- **TASK TO COMPLETE**: Scan the records beneath this line for the line holding "- split; [intros" and the line holding "intros Hc. unfold graph_of.", then transcribe exactly those two and all lines between.

====== DATA

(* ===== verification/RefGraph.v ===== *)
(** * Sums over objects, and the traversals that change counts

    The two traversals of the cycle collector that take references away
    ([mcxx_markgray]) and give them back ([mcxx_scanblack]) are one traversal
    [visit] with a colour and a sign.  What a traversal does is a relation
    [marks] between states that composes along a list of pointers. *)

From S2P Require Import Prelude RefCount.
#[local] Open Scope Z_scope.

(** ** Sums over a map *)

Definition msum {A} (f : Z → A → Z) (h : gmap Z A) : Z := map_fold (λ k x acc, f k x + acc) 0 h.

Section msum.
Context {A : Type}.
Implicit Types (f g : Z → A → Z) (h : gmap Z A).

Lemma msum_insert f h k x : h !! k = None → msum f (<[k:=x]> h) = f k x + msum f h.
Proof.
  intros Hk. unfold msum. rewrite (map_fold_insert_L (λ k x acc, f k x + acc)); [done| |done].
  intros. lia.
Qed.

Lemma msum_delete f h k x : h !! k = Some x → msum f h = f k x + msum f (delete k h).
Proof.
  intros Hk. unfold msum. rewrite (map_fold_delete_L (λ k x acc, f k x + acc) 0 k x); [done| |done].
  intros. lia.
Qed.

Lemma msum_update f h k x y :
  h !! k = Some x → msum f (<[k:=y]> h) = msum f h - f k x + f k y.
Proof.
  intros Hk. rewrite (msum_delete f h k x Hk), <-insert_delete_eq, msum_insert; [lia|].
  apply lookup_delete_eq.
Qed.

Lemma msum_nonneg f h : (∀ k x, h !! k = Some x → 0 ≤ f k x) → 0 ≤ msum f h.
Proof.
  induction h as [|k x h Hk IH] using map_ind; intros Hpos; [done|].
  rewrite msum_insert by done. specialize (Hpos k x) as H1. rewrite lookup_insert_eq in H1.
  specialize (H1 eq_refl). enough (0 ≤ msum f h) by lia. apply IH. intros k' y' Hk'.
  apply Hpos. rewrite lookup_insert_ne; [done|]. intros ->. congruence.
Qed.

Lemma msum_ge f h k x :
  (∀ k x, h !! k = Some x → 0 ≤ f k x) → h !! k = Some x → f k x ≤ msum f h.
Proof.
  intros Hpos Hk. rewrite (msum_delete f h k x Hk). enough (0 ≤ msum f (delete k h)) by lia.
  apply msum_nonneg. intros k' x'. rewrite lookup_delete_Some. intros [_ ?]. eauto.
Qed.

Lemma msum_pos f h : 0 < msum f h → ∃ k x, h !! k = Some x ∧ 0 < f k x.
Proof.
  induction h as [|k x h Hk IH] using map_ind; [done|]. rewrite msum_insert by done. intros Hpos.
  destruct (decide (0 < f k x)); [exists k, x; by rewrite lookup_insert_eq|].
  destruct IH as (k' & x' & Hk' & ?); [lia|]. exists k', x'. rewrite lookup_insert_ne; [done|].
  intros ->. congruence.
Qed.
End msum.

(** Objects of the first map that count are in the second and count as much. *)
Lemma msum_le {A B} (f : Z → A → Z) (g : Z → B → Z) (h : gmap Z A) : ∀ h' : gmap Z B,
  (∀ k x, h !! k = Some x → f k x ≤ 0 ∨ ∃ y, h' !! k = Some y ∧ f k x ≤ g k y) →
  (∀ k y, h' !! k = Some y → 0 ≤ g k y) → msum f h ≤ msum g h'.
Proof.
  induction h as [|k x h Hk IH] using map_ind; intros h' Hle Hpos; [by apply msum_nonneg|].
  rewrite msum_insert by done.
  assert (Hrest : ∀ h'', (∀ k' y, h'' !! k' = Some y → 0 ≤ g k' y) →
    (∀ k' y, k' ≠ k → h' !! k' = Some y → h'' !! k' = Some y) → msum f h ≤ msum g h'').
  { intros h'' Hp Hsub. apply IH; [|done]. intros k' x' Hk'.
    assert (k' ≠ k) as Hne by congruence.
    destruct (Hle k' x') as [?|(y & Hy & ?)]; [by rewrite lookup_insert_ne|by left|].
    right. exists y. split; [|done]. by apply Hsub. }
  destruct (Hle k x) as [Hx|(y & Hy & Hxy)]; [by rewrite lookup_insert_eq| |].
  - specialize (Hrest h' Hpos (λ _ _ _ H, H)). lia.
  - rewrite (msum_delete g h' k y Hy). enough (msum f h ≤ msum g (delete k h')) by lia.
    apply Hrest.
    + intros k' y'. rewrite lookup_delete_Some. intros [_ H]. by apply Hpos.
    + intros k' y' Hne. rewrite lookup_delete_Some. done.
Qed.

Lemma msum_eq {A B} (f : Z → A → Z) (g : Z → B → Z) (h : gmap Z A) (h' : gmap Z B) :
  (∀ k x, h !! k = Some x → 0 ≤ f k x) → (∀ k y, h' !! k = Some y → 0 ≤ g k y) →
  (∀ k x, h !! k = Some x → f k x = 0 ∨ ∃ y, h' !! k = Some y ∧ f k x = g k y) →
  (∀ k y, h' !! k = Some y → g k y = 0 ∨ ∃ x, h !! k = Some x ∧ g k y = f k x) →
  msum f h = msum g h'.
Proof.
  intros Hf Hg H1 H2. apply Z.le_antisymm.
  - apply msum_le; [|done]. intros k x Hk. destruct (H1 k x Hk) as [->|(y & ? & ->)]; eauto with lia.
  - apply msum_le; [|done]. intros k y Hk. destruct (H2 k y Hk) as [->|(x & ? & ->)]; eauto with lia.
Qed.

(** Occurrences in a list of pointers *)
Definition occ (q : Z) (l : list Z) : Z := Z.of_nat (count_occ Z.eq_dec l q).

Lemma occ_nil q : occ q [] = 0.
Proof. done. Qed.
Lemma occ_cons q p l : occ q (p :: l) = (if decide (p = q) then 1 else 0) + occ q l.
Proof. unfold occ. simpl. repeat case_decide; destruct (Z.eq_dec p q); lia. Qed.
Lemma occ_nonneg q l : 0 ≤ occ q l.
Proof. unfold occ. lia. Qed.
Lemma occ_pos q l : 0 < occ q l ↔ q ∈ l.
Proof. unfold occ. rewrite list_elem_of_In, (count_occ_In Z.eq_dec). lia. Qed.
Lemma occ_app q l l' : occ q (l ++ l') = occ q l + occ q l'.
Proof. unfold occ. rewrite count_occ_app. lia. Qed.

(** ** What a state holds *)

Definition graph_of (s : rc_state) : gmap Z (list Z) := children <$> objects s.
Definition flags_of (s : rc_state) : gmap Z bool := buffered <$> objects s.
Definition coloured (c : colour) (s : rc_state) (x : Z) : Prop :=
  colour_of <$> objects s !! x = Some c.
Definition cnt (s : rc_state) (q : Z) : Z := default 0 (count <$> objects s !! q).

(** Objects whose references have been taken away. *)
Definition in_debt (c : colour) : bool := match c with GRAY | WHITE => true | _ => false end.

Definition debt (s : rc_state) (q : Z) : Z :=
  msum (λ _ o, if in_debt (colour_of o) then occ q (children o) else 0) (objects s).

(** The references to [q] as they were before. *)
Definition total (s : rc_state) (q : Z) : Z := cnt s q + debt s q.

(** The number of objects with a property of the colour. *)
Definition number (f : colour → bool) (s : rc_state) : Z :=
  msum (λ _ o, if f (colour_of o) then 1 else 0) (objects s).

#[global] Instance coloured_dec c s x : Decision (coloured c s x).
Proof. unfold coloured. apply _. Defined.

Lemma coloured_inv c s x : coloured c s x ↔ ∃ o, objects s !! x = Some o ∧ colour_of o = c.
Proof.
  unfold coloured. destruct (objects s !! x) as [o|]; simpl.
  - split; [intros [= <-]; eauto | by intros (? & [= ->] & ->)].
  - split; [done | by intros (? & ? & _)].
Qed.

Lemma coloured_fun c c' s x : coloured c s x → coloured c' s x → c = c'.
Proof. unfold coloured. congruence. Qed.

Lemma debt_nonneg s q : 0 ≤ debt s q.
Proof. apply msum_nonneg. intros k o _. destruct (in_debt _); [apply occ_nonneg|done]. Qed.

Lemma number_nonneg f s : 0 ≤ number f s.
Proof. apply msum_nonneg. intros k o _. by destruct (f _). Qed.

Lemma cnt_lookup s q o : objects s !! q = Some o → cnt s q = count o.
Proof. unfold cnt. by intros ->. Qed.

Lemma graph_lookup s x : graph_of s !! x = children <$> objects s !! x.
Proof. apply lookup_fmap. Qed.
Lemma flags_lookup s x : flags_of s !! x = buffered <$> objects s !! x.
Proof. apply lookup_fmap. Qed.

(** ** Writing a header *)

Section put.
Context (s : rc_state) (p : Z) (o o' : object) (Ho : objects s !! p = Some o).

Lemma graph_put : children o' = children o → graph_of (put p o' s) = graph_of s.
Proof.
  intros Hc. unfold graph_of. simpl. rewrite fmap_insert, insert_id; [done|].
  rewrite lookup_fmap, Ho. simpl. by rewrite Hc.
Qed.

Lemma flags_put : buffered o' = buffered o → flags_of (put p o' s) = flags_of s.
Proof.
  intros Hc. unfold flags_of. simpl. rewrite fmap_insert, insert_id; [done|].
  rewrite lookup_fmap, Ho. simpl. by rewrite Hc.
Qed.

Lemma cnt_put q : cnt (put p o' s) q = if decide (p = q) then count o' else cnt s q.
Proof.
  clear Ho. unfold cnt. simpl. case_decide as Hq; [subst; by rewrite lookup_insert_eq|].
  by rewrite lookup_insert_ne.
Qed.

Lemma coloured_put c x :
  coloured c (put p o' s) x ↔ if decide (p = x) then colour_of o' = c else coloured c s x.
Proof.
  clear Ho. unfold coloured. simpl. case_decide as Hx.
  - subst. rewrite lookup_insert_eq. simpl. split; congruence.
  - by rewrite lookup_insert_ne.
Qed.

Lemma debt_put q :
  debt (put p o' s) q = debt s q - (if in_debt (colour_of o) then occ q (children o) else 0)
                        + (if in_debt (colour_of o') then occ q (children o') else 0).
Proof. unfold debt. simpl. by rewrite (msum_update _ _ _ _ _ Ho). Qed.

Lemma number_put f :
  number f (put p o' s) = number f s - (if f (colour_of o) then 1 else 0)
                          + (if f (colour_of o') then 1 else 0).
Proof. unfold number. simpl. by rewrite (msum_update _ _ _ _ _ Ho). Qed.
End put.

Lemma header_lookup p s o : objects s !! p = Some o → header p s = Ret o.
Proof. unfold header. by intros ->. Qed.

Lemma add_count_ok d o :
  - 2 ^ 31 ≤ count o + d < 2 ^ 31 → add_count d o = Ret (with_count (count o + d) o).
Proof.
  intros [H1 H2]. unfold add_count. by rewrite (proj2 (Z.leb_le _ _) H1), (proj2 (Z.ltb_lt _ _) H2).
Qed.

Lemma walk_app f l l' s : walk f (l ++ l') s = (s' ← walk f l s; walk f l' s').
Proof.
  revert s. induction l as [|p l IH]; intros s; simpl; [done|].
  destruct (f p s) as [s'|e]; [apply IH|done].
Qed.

============

- **RESULT OF THIS EXERCISE**:
  - split; [intros [= <-]; eauto | by intros (? & [= ->] & ->)].
  - split; [done | by intros (? & ? & _)].
Qed.

Lemma coloured_fun c c' s x : coloured c s x → coloured c' s x → c = c'.
Proof. unfold coloured. congruence. Qed.

Lemma debt_nonneg s q : 0 ≤ debt s q.
Proof. apply msum_nonneg. intros k o _. destruct (in_debt _); [apply occ_nonneg|done]. Qed.

Lemma number_nonneg f s : 0 ≤ number f s.
Proof. apply msum_nonneg. intros k o _. by destruct (f _). Qed.

Lemma cnt_lookup s q o : objects s !! q = Some o → cnt s q = count o.
Proof. unfold cnt. by intros ->. Qed.

Lemma graph_lookup s x : graph_of s !! x = children <$> objects s !! x.
Proof. apply lookup_fmap. Qed.
Lemma flags_lookup s x : flags_of s !! x = buffered <$> objects s !! x.
Proof. apply lookup_fmap. Qed.

(** ** Writing a header *)

Section put.
Context (s : rc_state) (p : Z) (o o' : object) (Ho : objects s !! p = Some o).

Lemma graph_put : children o' = children o → graph_of (put p o' s) = graph_of s.
Proof.
  intros Hc. unfold graph_of. simpl. rewrite fmap_insert, insert_id; [done|].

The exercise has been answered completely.